Wie wird das bei kurzfristigen politischen Entscheidungen sein, falls Länder weiter oder wieder als Risikogebiet gelten?
Bei kurzfristigen Lockdowns oder Grenzschließungen werden wir umbuchen oder kulant stornieren.

Erwarten Sie, dass der Impfpass zu einer Art Reisepass wird?
Ich kann mir schon vorstellen, dass die Impfung für Reisen sehr wichtig werden wird. Wir werden Kunden auf alle Bestimmungen aufmerksam machen.

Auf der Seite der Partner, sehen Sie da ein Hotel-Sterben?
Das sehen wir so nicht, unsere Partner sind alle zuversichtlich, dass das eine gute Saison wird.

Wie kommt das Verkehrsbüro selbst als Gruppe durch die Krise?
Den Winter können wir natürlich völlig abhaken. Für den Somer sind wir optimistisch. Wir gehen in der Ruefa davon aus, dass der Umsatz heuer bei 50 Prozent des Umsatzes von 2019 liegen wird. 2020 waren wir 70 Prozent hinter 2019.

Wann erwarten Sie eine Rückkehr auf das Niveau von 2019?
Ungefähr 2023. Wir haben noch eine Durststrecke vor uns.
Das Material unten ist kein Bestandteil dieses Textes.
(* ===== verification/BindingHandles.v ===== *)
(** * Remote references and servers as owned assertions

    Both ends of the RPC over SISCI in the logic of [Owned]: a reference bound to a
    remote queue pair, and a local reference that serves remote clients through a
    list of handles. *)
From iris.proofmode Require Import proofmode.
From stdpp Require Import gmultiset.
From S2P Require Import Prelude Bits Memory Effects Types Runtime Command Error Queue DisDevice DisMap DisInterrupt Ctrl Dma DisDma Rpc DisRpc Admin Owned Handles SegmentHandles AdminHandles Programs.

Definition local_intr_keys (i : local_intr) : gmultiset key := {[+ KSd (li_sd i); KLocalIntr (li_intr i) +]}.
Definition remote_intr_keys (i : remote_intr) : gmultiset key := {[+ KSd (ri_sd i); KRemoteIntr (ri_intr i) +]}.

Lemma local_intr_owns_keys i κ : local_intr_owns i κ = Z.of_nat (multiplicity κ (local_intr_keys i)).
Proof. unfold local_intr_owns, local_intr_keys. solve_keys. Qed.
Lemma remote_intr_owns_keys i κ : remote_intr_owns i κ = Z.of_nat (multiplicity κ (remote_intr_keys i)).
Proof. unfold remote_intr_owns, remote_intr_keys. solve_keys. Qed.
#[export] Hint Resolve local_intr_owns_keys remote_intr_owns_keys : keys.

(** The peer sends whole replies. *)
Definition whole_replies (e : uenv) : Prop := forall w i n t r,
  answers e w (SCIWaitForDataInterrupt i n t) r -> r_sci r = SCI_ERR_OK -> (80 <= length (r_list r))%nat.

Section binding.
Context `{Build} (e : uenv) (k : Z).
Hypothesis Hpf : platform e k.
Hypothesis Hdebug : NDEBUG = false.
Hypothesis Hpeer : whole_replies e.
#[local] Abbreviation E := arithmetic.

(** ** The client's reference *)

Definition binding_holds (p : Z) : hprop :=
  ∃ b, p ↦ OBinding b ∗ acquired (device_memory_keys (b_dmem b)) ∗ acquired (local_intr_keys (b_lintr b))
    ∗ acquired (remote_intr_keys (b_rintr b)).

Definition aq_remote (ctrl ref : Z) : hprop :=
  ∃ r, ⌜ar_ctrl r = ctrl /\ ar_handles r = NULL /\ ar_stub r = Some STUB_remote_command
         /\ ar_release r = Some DEL_remove_binding⌝ ∧ (ref ↦ OAqRef r ∗ binding_holds (ar_data r)).

Lemma owp_intr_wait i n t (Q : Z * list Z -> hprop) :
  (∀ s l, ⌜s = 0 -> (80 <= length l)%nat⌝ → Q (s, l)) ⊢ owp e E (_nvm_local_intr_wait i n t) Q.
Proof.
  iIntros "Q". unfold _nvm_local_intr_wait. ostep. iApply owp_quiet; [delta_refl|]. iIntros (r [w Ha]).
  destruct (r_sci r) eqn:Hs; (iApply owp_ret; iApply "Q"; iPureIntro; try done; intros _; by eapply Hpeer).
Qed.

Ltac b_step :=
  first
  [ lazymatch goal with
    | |- environments.envs_entails _ (owp _ _ (_nvm_local_intr_wait _ _ _) _) => odecide; iApply owp_intr_wait; iIntros (? ? ?)
    end
  | r_step ]; cbn beta iota.

Lemma owp_remote_command p cmd cpl (Q : Z -> hprop) :
  binding_holds p -∗ (∀ s, binding_holds p -∗ Q s) -∗ owp e E (remote_command p cmd cpl) Q.
Proof.
  iIntros "(%b & P & K) Q". unfold remote_command, ld_mem. repeat b_step.
  all: first [by iApply "Q"; iExists b; iFrame | exfalso; rewrite ->?Nat.ltb_lt in *; lia].
Qed.

Lemma remote_reference ctrl ref : Reference e ref ctrl (aq_remote ctrl ref).
Proof.
  split.
  - intros cmd cpl. iIntros "(%r & (%Hc & %Hh & %Hs & %Hr) & R & B)". unfold nvm_raw_rpc. repeat b_step. rewrite Hs /=.
    b_step. iApply (owp_remote_command with "B"). iIntros (s) "B". repeat b_step. iExists r. by iFrame.
  - iIntros "(%r & (%Hc & %Hh & %Hs & %Hr) & R & A)". iApply (owp_nonnull with "R"). iIntros (Hn) "R".
    unfold nvm_ctrl_from_aq_ref. repeat b_step. iSplit; [done|]. iExists r. by iFrame.
Qed.

(** ** Making and removing a binding *)

Lemma owp_try_bind_loop n i p mapping b (Q : Z -> hprop) :
  p ↦ OBinding b -∗ acquired (va_map_keys mapping) -∗
  (∀ s b', ⌜b_dmem b' = b_dmem b /\ b_lintr b' = b_lintr b⌝ → p ↦ OBinding b' -∗
     (⌜s = 0⌝ → acquired (remote_intr_keys (b_rintr b')) -∗ Q s) ∧ (⌜s <> 0⌝ → Q s)) -∗
  owp e E (try_bind_loop n i p mapping) Q.
Proof.
  iInduction n as [|n] "IH" forall (i b); iIntros "P M Q"; simpl try_bind_loop.
  - repeat b_step. iDestruct ("Q" with "[] P") as "[_ Q]"; [done|]. by iApply "Q".
  - unfold set_rintr. repeat b_step.
    + iApply ("IH" with "P M Q").
    + iDestruct ("Q" with "[] P") as "[Q _]"; [done|]. by iApply "Q".
    + iApply ("IH" with "P M"). iIntros (s' b' Hb') "P". by iApply ("Q" with "[] P").
Qed.

Lemma owp_try_bind n p b (Q : Z -> hprop) :
  p ↦ OBinding b -∗
  (∀ s b', ⌜b_dmem b' = b_dmem b /\ b_lintr b' = b_lintr b⌝ → p ↦ OBinding b' -∗
     (⌜s = 0⌝ → acquired (remote_intr_keys (b_rintr b')) -∗ Q s) ∧ (⌜s <> 0⌝ → Q s)) -∗
  owp e E (try_bind p n) Q.
Proof.
  iIntros "P Q". unfold try_bind. repeat b_step.
  - iDestruct ("Q" with "[] P") as "[_ Q]"; [done|]. by iApply "Q".
  - iApply (owp_try_bind_loop with "P [$] Q").
Qed.

Lemma owp_create_binding dev adapter : ⊢ owp e E (create_binding dev adapter) (creates binding_holds).
Proof.
  iStartProof. unfold create_binding, set_b_dmem, set_lintr. repeat b_step; try o_finish.
  iRename select (p ↦ _)%I into "P". iApply (owp_try_bind with "P"). iIntros (s b [Hd Hl]) "P". simpl in Hd, Hl.
  rewrite -Hd -Hl. iSplit; iIntros (Hs'); [iIntros "R"|]; repeat b_step; try o_finish.
  iExists b. iFrame.
Qed.

Lemma owp_remove_binding p (Q : unit -> hprop) : binding_holds p -∗ Q tt -∗ owp e E (remove_binding p) Q.
Proof. iIntros "(%b & P & D & L & R) Q". unfold remove_binding. repeat b_step. done. Qed.

(** The controller is only looked at. *)
Lemma owp_rpc_bind ctrl ct adapter (Q : Z * Z -> hprop) :
  ctrl_handle k ctrl ct -∗
  ((∀ s, ⌜s <> 0⌝ → ctrl_handle k ctrl ct -∗ Q (s, NULL))
   ∧ (∀ ref, ⌜ref <> NULL⌝ → ctrl_handle k ctrl ct -∗ aq_remote ctrl ref -∗ Q (0, ref))) -∗
  owp e E (nvm_dis_rpc_bind ctrl adapter) Q.
Proof.
  iIntros "C Q". unfold nvm_dis_rpc_bind, _nvm_ref_get. b_step. iApply (owp_device_from_ctrl with "C"). iIntros ([d|] Hd) "C".
  2: { repeat b_step. iDestruct "Q" as "[Q _]". by iApply ("Q" with "[] C"). }
  repeat b_step. 1,2: iDestruct "Q" as "[Q _]"; by iApply ("Q" with "[] C").
  iRename select (p ↦ _)%I into "R". o_creates (owp_create_binding _ _).
  - b_step. iApply (owp_ref_put_unbound with "R"); [done..|]. repeat b_step. iDestruct "Q" as "[Q _]". by iApply ("Q" with "[] C").
  - iRename select (binding_holds _) into "B". unfold _nvm_rpc_bind, set_binding. repeat b_step.
    iDestruct "Q" as "[_ Q]". iApply ("Q" with "[] C"); [done|]. iExists _. iFrame. done.
Qed.

Lemma owp_rpc_unbind ctrl ref (Q : unit -> hprop) : aq_remote ctrl ref -∗ Q tt -∗ owp e E (nvm_rpc_unbind ref) Q.
Proof.
  iIntros "(%r & (%Hc & %Hh & %Hs & %Hr) & R & B) Q". iApply (owp_nonnull with "R"). iIntros (Hn) "R".
  unfold nvm_rpc_unbind, _nvm_ref_put, release_handles, set_handles. rewrite (proj2 (Z.eqb_neq ref NULL) Hn) /=.
  repeat b_step. iApply owp_heap_fuel. iIntros (n). b_step. rewrite Hh /=. repeat b_step. rewrite Hr /=.
  iApply (owp_remove_binding with "B"). repeat b_step. done.
Qed.
End binding.

#[export] Hint Extern 1 (Reference _ _ _ _) => eapply remote_reference; eassumption : typeclass_instances.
Die Hilfen der Regierung waren bisher ausreichend?
Die Kurzarbeit haben wir über die ganze Gruppe umgesetzt. Generell sind die Hilfen in Österreich umfangreicher als in anderen Ländern. Wichtig wäre, nicht alles auf kleine Unternehmen auszurichten.

Verlängern Sie die Kurzarbeit?
Das schauen wir uns erst an.

Oder droht bei den Reisebüros durch Digitalisierung eine Schließungswelle?
An der Digitalisierung arbeiten wir intensiv. Da wollen wir viel investieren. Aber wir sind trotzdem davon überzeugt, dass die menschliche Komponente ganz wichtig bleibt. Einzelne Standorte prüfen wir immer ganz genau, eine Schließungswelle sehe ich nicht.

Ist Personalabbau ein Thema im Zuge der Umstrukturierungen?
Wir evaluieren gerade, wie wir uns da aufstellen. Für Details ist es zu früh.

Wie viel Substanz hat die Krise die Gruppe gekostet?
Unsere Bilanz wird rot sein, das geht gar nicht anders. Wir sind trotzdem gut aufgestellt und wir haben Eigentümer, die uns unterstützen (AVZ-Stiftung und Wr. Städtische, Anm.). Es ist auch für uns schwierig, aber ohne Gefahr einer Schieflage.

Sieht die neue Strategie vor, einige Bereiche abzustoßen?
Wir sind noch in der Endphase der Strategiearbeit, der letzten Feinabstimmung. Da kann ich jetzt nichts vorwegnehmen.

Aber können Sie zu Grundzügen der Strategie etwas sagen?
Wir wollen natürlich klar definieren, worauf wir uns in Zukunft konzentrieren wollen, um wieder zu wachsen.

Was ist die wichtigste Lehre aus der Pandemie und was macht Ihnen derzeit die meisten Sorgen?
Flexibilität, Erreichbarkeit ist ganz elementar, wir haben schnell ein eigenes Krisenteam aufgestellt. Jetzt ist wichtig, dass weltweit schnell geimpft wird.

Wird beim Reisen künftig stärker dem Klimaschutz Rechnung getragen?
Natürlich. Das Thema wird sicher nicht mehr weggehen, aber wir können es auch nicht über alle Reisen drüberziehen. Das würde nicht funktionieren, weil es einfach sehr viele Reisende gibt, die gern Kreuzfahrten buchen oder auch weit wegfliegen möchten. Es wird von uns aber eine ganz eigene Linie geben, wo Nachhaltigkeit die zentrale Rolle spielt. Wir glauben, dass das ein großes Zukunftsthema ist.